Gingrich, who served on an aviation committee when he was in Congress, compared health-care patient treatment standards to
aviation safety standards. In the aviation industry, "best practice is the minimum practice," he said, while in health care,
an estimated 8,000 U.S. residents die every year from medication errors. Many in the health-care industry just accept those
deaths, but many of those deaths, along with tens of thousands of other deaths related to other medical errors, could be greatly
reduced with electronic health records that check for conflicting medications or treatments, he said.
"If we lost 8,000 people in aviation, we'd have a crisis," Gingrich said.
Gingrich also called for a national law requiring physical education class five days a week for high school students, as a
way to prevent obesity and diabetes, and he called for tax credits and Medicaid program vouchers as a way to move all U.S.

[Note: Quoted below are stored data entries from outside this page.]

(** a special name that is assigned to a link after the link was removed, as the source's FIXME says it
    can be, stays: the name is then that of no link, no other link can get it, and it becomes that of
    the next peer that gets the slot. *)
Theorem special_name_outlives_link :
  let late := [table_adapter 5000; table_adapter 5001; ToRemove 1; ToSpecial 1; ToSpecial 2] in
  table_facts late 5000 1 = Some (None, Some 1, false) ∧ table_facts (late ++ [table_adapter 5002]) 5002 1 = Some (Some 1, Some 1, true).
Proof. split; vm_compute; reflexivity. Qed.
(* ===== verification/VssWorker.v ===== *)
(** What the visa service asks of a node, [src/adapter/ph/src/vss_worker.rs]: visas to install
    and revoke, the networks of the address pool, the authentication services.  Its requests
    come from a channel that the RPC server fills, with a reply channel each; the reading of
    network prefixes and the list of services are third-party. *)
From S2P Require Import Prelude Zdp Dispatch TxnMgr Slab NetDefs Tc AdapterTables VisaTable AddressPool Node.

Inductive ParamValue : Type := StrParam (s : bytes) | OtherParam.
(** The name of a parameter, as far as it is known. *)
Inductive ParamName : Type := AAA_PREFIX | OtherName.

Inductive ListProcessingResponse : Type := ListFailed (processed : Z) | ListAck (processed : Z).
(** [ApiResponseError] with the code [ParamError], by its message. *)
Inductive ParamError : Type := MultiplePrefixes | InvalidType | PrefixRejected | InvalidPrefix.

Section vss_worker.
Context {ND : NetDefs} {VA : VsApi} {SL : Slab} {Service Topology : Type} (parse_ipnet : bytes → option (bytes * Z)) (update_services : list Service → list Service → list Service).

Inductive VSSMessage : Type :=
| PushVisaOp (ops : list VisaOp)
| RevokeAuth (addrs : list bytes)
| SetServices (services : list Service)
| Configure (params : list (ParamName * ParamValue))
| SetTopology (links : list Topology).

Inductive VSSResponse : Type := RespList (r : ListProcessingResponse) | RespDone | RespConfigure (r : ParamError + unit).

Record VssState : Type := mk_vss { vss_node : Node; vss_pool : option AddressPool; vss_services : list Service }.

(** The loop over pushed operations: how many were processed, and whether one failed. *)
Fixpoint push_ops (n : Node) (ops : list VisaOp) (processed : Z) : outcome (Node * (Z * bool)) :=
  match ops with
  | [] => Ret (n, (processed, false))
  | op :: ops =>
      r ← process_visaop n op;
      match r with
      | (n, inr _) => push_ops n ops (wrap32 (processed + 1))
      | (n, inl _) => Ret (n, (processed, true))
      end
  end.

(** The loop over parameters: the prefix so far. *)
Fixpoint scan_params (params : list (ParamName * ParamValue)) (aaa_ipnet_str : option bytes) : ParamError + option bytes :=
  match params with
  | [] => inr aaa_ipnet_str
  | (AAA_PREFIX, StrParam s) :: params => match aaa_ipnet_str with Some _ => inl MultiplePrefixes | None => scan_params params (Some s) end
  | (AAA_PREFIX, OtherParam) :: _ => inl InvalidType
  | (OtherName, _) :: params => scan_params params aaa_ipnet_str
  end.

Definition process_configuration (pool : option AddressPool) (params : list (ParamName * ParamValue)) : option AddressPool * (ParamError + unit) :=
  match scan_params params None with
  | inl e => (pool, inl e)
  | inr None => (pool, inr tt)
  | inr (Some net) =>
      match parse_ipnet net with
      | None => (pool, inl InvalidPrefix)
      | Some (addr, prefix_len) => match address_pool_new addr prefix_len with inl _ => (pool, inl PrefixRejected) | inr p => (Some p, inr tt) end
      end
  end.

(** One turn of [launch]. *)
Definition vss_step (s : VssState) (msg : VSSMessage) : outcome (VssState * VSSResponse) :=
  match msg with
  | PushVisaOp ops =>
      r ← push_ops (vss_node s) ops 0;
      Ret (mk_vss r.1 (vss_pool s) (vss_services s), RespList (if (r.2.2 : bool) then ListFailed r.2.1 else ListAck r.2.1))
  | RevokeAuth addrs => Ret (s, RespList (ListAck (wrap32 (zlen addrs))))
  | SetServices services => Ret (mk_vss (vss_node s) (vss_pool s) (update_services (vss_services s) services), RespDone)
  | Configure params => let '(pool, r) := process_configuration (vss_pool s) params in Ret (mk_vss (vss_node s) pool (vss_services s), RespConfigure r)
  | SetTopology _ => Ret (s, RespDone)
  end.

(** ** What is processed *)

(** The first operations, each of which succeeded. *)
Inductive processed_ops : Node → list VisaOp → Node → Prop :=
| processed_nil n : processed_ops n [] n
| processed_cons n op n1 ops n2 u : process_visaop n op = Ret (n1, inr u) → processed_ops n1 ops n2 → processed_ops n (op :: ops) n2.

Lemma push_prefix n ops k0 n' k b : push_ops n ops k0 = Ret (n', (k, b)) → 0 <= k0 → k0 + zlen ops < U32_MOD →
  ∃ n1 rest, processed_ops n (take (Z.to_nat (k - k0)) ops) n1 ∧ k0 <= k <= k0 + zlen ops ∧ drop (Z.to_nat (k - k0)) ops = rest ∧
    if b then ∃ op ops' e, rest = op :: ops' ∧ process_visaop n1 op = Ret (n', inl e) else rest = [] ∧ n' = n1.
Proof.
  revert n k0. induction ops as [|op ops IH]; intros n k0; cbn [push_ops]; intros H Hk Hlen.
  - injection H as <- <- <-. exists n, []. rewrite Z.sub_diag. split; [constructor|]. split; [rewrite zlen_nil; lia|]. split; [done|]. done.
  - apply outcome_bind_Ret in H as ([n1 [e|u]] & E & H).
    + injection H as <- <- <-. exists n, (op :: ops). rewrite Z.sub_diag. split; [constructor|]. split; [pose proof (zlen_nonneg (op :: ops)); lia|]. split; [done|]. by exists op, ops, e.
    + rewrite zlen_cons in Hlen. pose proof (zlen_nonneg ops). assert (wrap32 (k0 + 1) = k0 + 1) as Hw by zmod. rewrite Hw in H. destruct (IH n1 (k0 + 1) H ltac:(lia) ltac:(lia)) as (n2 & rest & Hp & Hle & Hd & Hb).
      exists n2, rest. replace (Z.to_nat (k - k0)) with (S (Z.to_nat (k - (k0 + 1)))) by lia. cbn [take drop]. split; [by econstructor|]. split; [rewrite zlen_cons; lia|]. done.
Qed.
End vss_worker.

(** Pushed operations are applied in order up to the first that fails, and the answer says
    how many were. *)
Theorem push_processed_exactly {ND : NetDefs} {VA : VsApi} {SL : Slab} {Service Topology : Type} parse_ipnet update_services (s s' : VssState (Service := Service)) ops resp :
  zlen ops < U32_MOD → vss_step (Topology := Topology) parse_ipnet update_services s (PushVisaOp ops) = Ret (s', resp) →
  ∃ n k, processed_ops (vss_node s) (take (Z.to_nat k) ops) n ∧
    ((resp = RespList (ListAck k) ∧ k = zlen ops ∧ vss_node s' = n) ∨
     (resp = RespList (ListFailed k) ∧ ∃ op e, ops !! Z.to_nat k = Some op ∧ process_visaop n op = Ret (vss_node s', inl e))).
Proof.
  intros Hlen H. cbn in H. apply outcome_bind_Ret in H as ([n' [k b]] & E & H). injection H as <- <-. destruct (push_prefix _ _ _ _ _ _ E ltac:(lia) ltac:(lia)) as (n & rest & Hp & Hk & Hd & Hb). rewrite Z.sub_0_r in *.
  exists n, k. split; [done|]. cbn. destruct b.
  - right. split; [done|]. destruct Hb as (op & ops' & e & -> & He). exists op, e. split; [|done]. rewrite <- (Nat.add_0_r (Z.to_nat k)), <- lookup_drop, Hd. done.
  - left. destruct Hb as [-> ->]. split; [done|]. split; [|done]. apply (f_equal length) in Hd. rewrite length_drop in Hd. cbn in Hd. unfold zlen in *. lia.
Qed.

(** The node acknowledges the revocation of the authorization of actors, and does nothing. *)
Theorem revoke_auth_only_acknowledged {ND : NetDefs} {VA : VsApi} {SL : Slab} {Service Topology : Type} parse_ipnet update_services (s : VssState (Service := Service)) (addrs : list bytes) :
  zlen addrs < U32_MOD → vss_step (Topology := Topology) parse_ipnet update_services s (RevokeAuth addrs) = Ret (s, RespList (ListAck (zlen addrs))).
Proof. intros H. cbn. pose proof (zlen_nonneg addrs). do 4 f_equal. zmod. Qed.

(** A configuration that is refused leaves the pool as it was; one that is accepted and names
    a prefix replaces the pool by one in which no address is in use. *)
Theorem configure_replaces_pool parse_ipnet pool params :
  match process_configuration parse_ipnet pool params with
  | (pool', inl _) => pool' = pool
  | (pool', inr _) => pool' = pool ∨ ∃ p, pool' = Some p ∧ active p = ∅
  end.
Proof.
  unfold process_configuration. destruct (scan_params params None) as [e|[net|]]; [done| |by left]. destruct (parse_ipnet net) as [[a l]|]; [|done]. unfold address_pool_new. destruct (88 <? l); [done|]. right. by eexists.
Qed.
(** * pyLSHash.storage: the storage back ends of the LSH index

    A shallow embedding of [pyLSHash/storage.py]: the factory [storage],
    the in-memory back end [InMemoryStorage] and the Redis back end
    [RedisStorage], followed by the properties of the storage contract.

    Python objects are modelled with an explicit heap: a list or a dict is
    an object at a location, and a value that denotes one is a reference
    to it.  The in-memory back end keeps the references it is given, so
    its methods run on the heap.  The Redis back end serialises what it is
    given, so its methods run on the key space of the service. *)

From Stdlib Require Import ZArith String Ascii DecimalString DecimalPos DecimalZ.
From stdpp Require Import base list strings gmap.

Local Open Scope string_scope.
Local Open Scope list_scope.
Local Set Warnings "-register-all".

(** ** Exceptions and the state-and-exception monad *)

Module Py.

(** The exceptions the module and the libraries under it raise. *)
Inductive exn : Type :=
| KeyError (key : string)
| AttributeError
| TypeError
| ValueError (msg : string)
| ImportError (msg : string)
| RecursionError
| JSONDecodeError
| UnicodeEncodeError
| UnicodeDecodeError
| DataError
| ResponseError
| Unmodelled.
(** [Unmodelled] is not a Python exception: a call ends with it where it
    leaves what the model covers (a location that holds no object, a
    value of the model that is no Python value, a text that is not
    ASCII given to the JSON decoder, an option of the client that
    changes its encoding). *)

(** A call returns a value or raises. *)
Definition outcome (A : Type) : Type := (exn + A)%type.

(** A computation over a state of type [S]; what was written before an
    exception is raised stays written. *)
Definition M (S A : Type) : Type := S -> outcome A * S.

Definition ret {S A} (a : A) : M S A := fun s => (inr a, s).

Definition raise {S A} (e : exn) : M S A := fun s => (inl e, s).

Definition bind {S A B} (c : M S A) (k : A -> M S B) : M S B :=
  fun s =>
    match c s with
    | (inr a, s') => k a s'
    | (inl e, s') => (inl e, s')
    end.

Definition get {S} : M S S := fun s => (inr s, s).

Definition put {S} (s : S) : M S unit := fun _ => (inr tt, s).

(** The state a computation leaves, whether it returned or raised. *)
Definition exec {S A} (c : M S A) (s : S) : S := snd (c s).

(** The outcome of a computation. *)
Definition eval {S A} (c : M S A) (s : S) : outcome A := fst (c s).

Module Notations.
Notation "'do' x <- c ; k" := (bind c (fun x => k))
  (at level 10, x pattern, c at level 100, k at level 200).
Notation "c ;; k" := (bind c (fun _ => k))
  (at level 100, k at level 200, right associativity).
End Notations.

(** All elements of a list through a computation, in order; the first
    exception ends the loop. *)
Fixpoint for_each {S A B} (f : A -> M S B) (l : list A) : M S (list B) :=
  match l with
  | [] => ret []
  | a :: l' =>
      bind (f a) (fun b => bind (for_each f l') (fun bs => ret (b :: bs)))
  end.

(** Runs a computation that has no state. *)
Definition lift {S A} (r : outcome A) : M S A := fun s => (r, s).

(** *** Values and objects *)

(** A location of the heap. *)
Abbreviation loc := nat.

(** A value: an immutable datum, or a reference to a mutable object. *)
Inductive val : Type :=
| VNone
| VBool (b : bool)
| VInt (n : Z)
| VStr (s : string)
| VBytes (s : string)
| VTuple (vs : list val)
| VRef (l : loc).

(** A dict with string keys, in insertion order. *)
Abbreviation dict V := (list (string * V)).

(** A mutable object. *)
Inductive obj : Type :=
| OList (vs : list val)
| ODict (d : dict val).

(** The heap: the objects, each at its location. *)
Abbreviation heap := (list obj).

End Py.

Import Py Py.Notations.

(** ** Python's str *)

Module Str.

(** [s2.startswith(s1)]. *)
Fixpoint starts_with (s1 s2 : string) : bool :=
  match s1, s2 with
  | EmptyString, _ => true
  | String c1 s1', String c2 s2' => Ascii.eqb c1 c2 && starts_with s1' s2'
  | String _ _, EmptyString => false
  end.

(** [s1 in s2] for two strings. *)
Fixpoint substring_of (s1 s2 : string) : bool :=
  starts_with s1 s2 ||
  match s2 with
  | EmptyString => false
  | String _ s2' => substring_of s1 s2'
  end.
(** * Conway's Game of Life on the Badger 2040 (badger_os/examples/conway.py)

    A shallow embedding of the automaton engine of [conway.py]: the two grid
    buffers, the pattern library, [clear_grid], [load_pattern],
    [count_neighbors], [update_game], the button handling of the main loop and
    the start-up sequence, followed by the properties proved about them.

    Python values are modelled as the code has them: cells are integers
    ([0] dead, [1] alive), a grid is a list of rows, list indexing follows
    Python (negative indices wrap once, anything else out of range raises),
    an exception is the [None] of the option monad, and the results of
    [random.random()] are floats compared with the float [0.4]. The globals
    of the module are threaded through every function as one record. *)

From Stdlib Require Import ZArith List Bool Lia PrimFloat.
From stdpp Require Import base option list strings pretty.

Open Scope Z_scope.
#[local] Set Warnings "-inexact-float".

(** ** Python lists *)

(** The position a Python index designates in a list of [len] elements:
    [0 <= i < len] is itself, [-len <= i < 0] counts from the end, and any
    other index is an [IndexError]. *)
Definition py_index (len : nat) (i : Z) : option nat :=
  if bool_decide (0 ≤ i < Z.of_nat len) then Some (Z.to_nat i)
  else if bool_decide (- Z.of_nat len ≤ i < 0) then Some (Z.to_nat (Z.of_nat len + i))
  else None.

(** [l[i]] *)
Definition getitem {A} (l : list A) (i : Z) : option A :=
  k ← py_index (length l) i; l !! k.

(** [l[i] = v] *)
Definition setitem {A} (l : list A) (i : Z) (v : A) : option (list A) :=
  k ← py_index (length l) i; Some (<[k:=v]> l).

(** [range(n)] *)
Definition range (n : Z) : list Z := Z.of_nat <$> seq 0 (Z.to_nat n).

(** [for a in l: s = body a s], stopping at the first exception. *)
Fixpoint for_in {A St} (l : list A) (body : A → St → option St) (s : St) : option St :=
  match l with
  | [] => Some s
  | a :: l' => s' ← body a s; for_in l' body s'
  end.

(** ** Grids *)

Definition DEAD : Z := 0.
Definition ALIVE : Z := 1.

Abbreviation Grid := (list (list Z)).

(** [grid[y][x]] *)
Definition grid_get (g : Grid) (x y : Z) : option Z :=
  row ← getitem g y; getitem row x.

(** [grid[y][x] = v]: the row object is fetched and updated in place. *)
Definition grid_set (g : Grid) (x y : Z) (v : Z) : option Grid :=
  row ← getitem g y; row' ← setitem row x v; setitem g y row'.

residents to insurance coverage.
Republicans in Congress defeated a national health-care plan advanced by Clinton in the early 1990s, when she was U.S. first
lady, but Gingrich said Wednesday 100 percent insurance coverage is needed in the U.S. He called the U.S. insurance system,
where insurance companies can choose to cover the healthiest people, "stunningly irrational."
Efforts to convert government health-care services to electronic health records have met resistance, Gingrich said. When he's
asked Medicare officials to convert so that the government health insurance program for retired people can be ready for retiring
baby boomers, those officials have dragged their feet, he said. Paper medical records don't make sense for baby boomers, many
of who will travel during retirement and live 20 or 30 years after retiring, he said.
Government officials and some insurance companies have been slow to see the long-term benefit of a small up-front investment
in new technology such as electronic health records, he said. Converting to electronic health records would save the larger
cost of faxing and updating millions of baby boomers' paper medical records over 20 years, he said.
While Gingrich talked of the benefits of electronic health records, other speakers at the WEDI conference spoke of difficulties
with the transition away from paper. Many hospitals and doctor's offices are still lacking in information security, physical
security and privacy protection practices that will be needed with electronic health records, said David Ginsberg, a privacy
law consultant for the California Medical Association.
"If the back door is left open all the time, and the front door has a crappy lock, what good are all your controls, if someone
walks off with your computer?" he said.
Ginsberg also warned health-care facilities to compare and test electronic health record systems before spending tens or hundreds
of thousands of dollars to convert from paper. No standard platform exists yet for electronic health records, and some packages
try to force doctors to drastically change the way they work, he said.
"Now you're asking physicians to change their workflow habits," Ginsberg said. "That doesn't happen easily."